Problem details → Output the entries underneath exactly as they are.

Exercise materials →
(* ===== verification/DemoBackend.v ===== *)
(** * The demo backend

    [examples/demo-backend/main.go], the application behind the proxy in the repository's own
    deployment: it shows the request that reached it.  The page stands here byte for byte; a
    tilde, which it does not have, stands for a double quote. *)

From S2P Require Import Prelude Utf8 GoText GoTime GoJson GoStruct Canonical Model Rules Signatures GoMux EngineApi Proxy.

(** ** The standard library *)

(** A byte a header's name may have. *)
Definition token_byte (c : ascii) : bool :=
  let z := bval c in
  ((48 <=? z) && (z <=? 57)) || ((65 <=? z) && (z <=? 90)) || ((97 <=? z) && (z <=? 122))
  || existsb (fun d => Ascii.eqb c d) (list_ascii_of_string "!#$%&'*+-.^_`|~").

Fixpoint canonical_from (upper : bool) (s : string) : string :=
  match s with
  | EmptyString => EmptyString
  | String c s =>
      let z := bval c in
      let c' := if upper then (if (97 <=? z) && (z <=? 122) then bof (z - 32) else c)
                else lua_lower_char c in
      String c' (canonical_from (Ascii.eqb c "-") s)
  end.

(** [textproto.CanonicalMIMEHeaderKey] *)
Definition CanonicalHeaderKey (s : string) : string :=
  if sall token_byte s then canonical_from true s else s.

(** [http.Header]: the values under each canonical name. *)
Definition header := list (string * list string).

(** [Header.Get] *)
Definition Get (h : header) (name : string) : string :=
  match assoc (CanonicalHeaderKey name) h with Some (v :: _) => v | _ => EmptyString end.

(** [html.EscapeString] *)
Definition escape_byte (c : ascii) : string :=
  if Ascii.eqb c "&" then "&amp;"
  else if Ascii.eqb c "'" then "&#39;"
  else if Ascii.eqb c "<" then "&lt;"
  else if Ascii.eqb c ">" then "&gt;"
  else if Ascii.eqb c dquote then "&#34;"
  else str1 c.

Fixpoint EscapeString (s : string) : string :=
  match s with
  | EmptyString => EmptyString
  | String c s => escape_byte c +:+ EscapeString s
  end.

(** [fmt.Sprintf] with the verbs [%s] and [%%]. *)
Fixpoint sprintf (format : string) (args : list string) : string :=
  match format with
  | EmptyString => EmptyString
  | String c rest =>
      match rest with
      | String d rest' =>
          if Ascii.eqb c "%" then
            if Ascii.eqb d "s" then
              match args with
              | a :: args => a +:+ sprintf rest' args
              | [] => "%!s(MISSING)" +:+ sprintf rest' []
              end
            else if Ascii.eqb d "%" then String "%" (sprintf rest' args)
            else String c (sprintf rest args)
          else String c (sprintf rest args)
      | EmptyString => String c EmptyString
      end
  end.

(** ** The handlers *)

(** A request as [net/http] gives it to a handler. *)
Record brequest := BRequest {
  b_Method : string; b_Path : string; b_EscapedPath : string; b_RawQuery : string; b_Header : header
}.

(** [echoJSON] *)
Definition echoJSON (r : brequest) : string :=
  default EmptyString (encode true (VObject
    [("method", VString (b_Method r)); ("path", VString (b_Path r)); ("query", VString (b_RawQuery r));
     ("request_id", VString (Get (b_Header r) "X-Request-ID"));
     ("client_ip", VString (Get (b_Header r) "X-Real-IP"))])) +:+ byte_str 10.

Result for this exercise →
(* ===== verification/DemoBackend.v ===== *)
(** * The demo backend

    [examples/demo-backend/main.go], the application behind the proxy in the repository's own
    deployment: it shows the request that reached it.  The page stands here byte for byte; a
    tilde, which it does not have, stands for a double quote. *)

From S2P Require Import Prelude Utf8 GoText GoTime GoJson GoStruct Canonical Model Rules Signatures GoMux EngineApi Proxy.

(** ** The standard library *)

(** A byte a header's name may have. *)
Definition token_byte (c : ascii) : bool :=
  let z := bval c in
  ((48 <=? z) && (z <=? 57)) || ((65 <=? z) && (z <=? 90)) || ((97 <=? z) && (z <=? 122))
  || existsb (fun d => Ascii.eqb c d) (list_ascii_of_string "!#$%&'*+-.^_`|~").

Fixpoint canonical_from (upper : bool) (s : string) : string :=
  match s with
  | EmptyString => EmptyString
  | String c s =>
      let z := bval c in
      let c' := if upper then (if (97 <=? z) && (z <=? 122) then bof (z - 32) else c)
                else lua_lower_char c in
      String c' (canonical_from (Ascii.eqb c "-") s)
  end.

(** [textproto.CanonicalMIMEHeaderKey] *)
Definition CanonicalHeaderKey (s : string) : string :=
  if sall token_byte s then canonical_from true s else s.

(** [http.Header]: the values under each canonical name. *)
Definition header := list (string * list string).

(** [Header.Get] *)
Definition Get (h : header) (name : string) : string :=
  match assoc (CanonicalHeaderKey name) h with Some (v :: _) => v | _ => EmptyString end.

(** [html.EscapeString] *)
Definition escape_byte (c : ascii) : string :=
  if Ascii.eqb c "&" then "&amp;"
  else if Ascii.eqb c "'" then "&#39;"
  else if Ascii.eqb c "<" then "&lt;"
  else if Ascii.eqb c ">" then "&gt;"
  else if Ascii.eqb c dquote then "&#34;"
  else str1 c.

Fixpoint EscapeString (s : string) : string :=
  match s with
  | EmptyString => EmptyString
  | String c s => escape_byte c +:+ EscapeString s
  end.

(** [fmt.Sprintf] with the verbs [%s] and [%%]. *)
Fixpoint sprintf (format : string) (args : list string) : string :=
  match format with
  | EmptyString => EmptyString
  | String c rest =>
      match rest with
      | String d rest' =>
          if Ascii.eqb c "%" then
            if Ascii.eqb d "s" then
              match args with
              | a :: args => a +:+ sprintf rest' args
              | [] => "%!s(MISSING)" +:+ sprintf rest' []
              end
            else if Ascii.eqb d "%" then String "%" (sprintf rest' args)
            else String c (sprintf rest args)
          else String c (sprintf rest args)
      | EmptyString => String c EmptyString
      end
  end.

(** ** The handlers *)

(** A request as [net/http] gives it to a handler. *)
Record brequest := BRequest {
  b_Method : string; b_Path : string; b_EscapedPath : string; b_RawQuery : string; b_Header : header
}.

(** [echoJSON] *)
Definition echoJSON (r : brequest) : string :=
  default EmptyString (encode true (VObject
    [("method", VString (b_Method r)); ("path", VString (b_Path r)); ("query", VString (b_RawQuery r));
     ("request_id", VString (Get (b_Header r) "X-Request-ID"));
     ("client_ip", VString (Get (b_Header r) "X-Real-IP"))])) +:+ byte_str 10.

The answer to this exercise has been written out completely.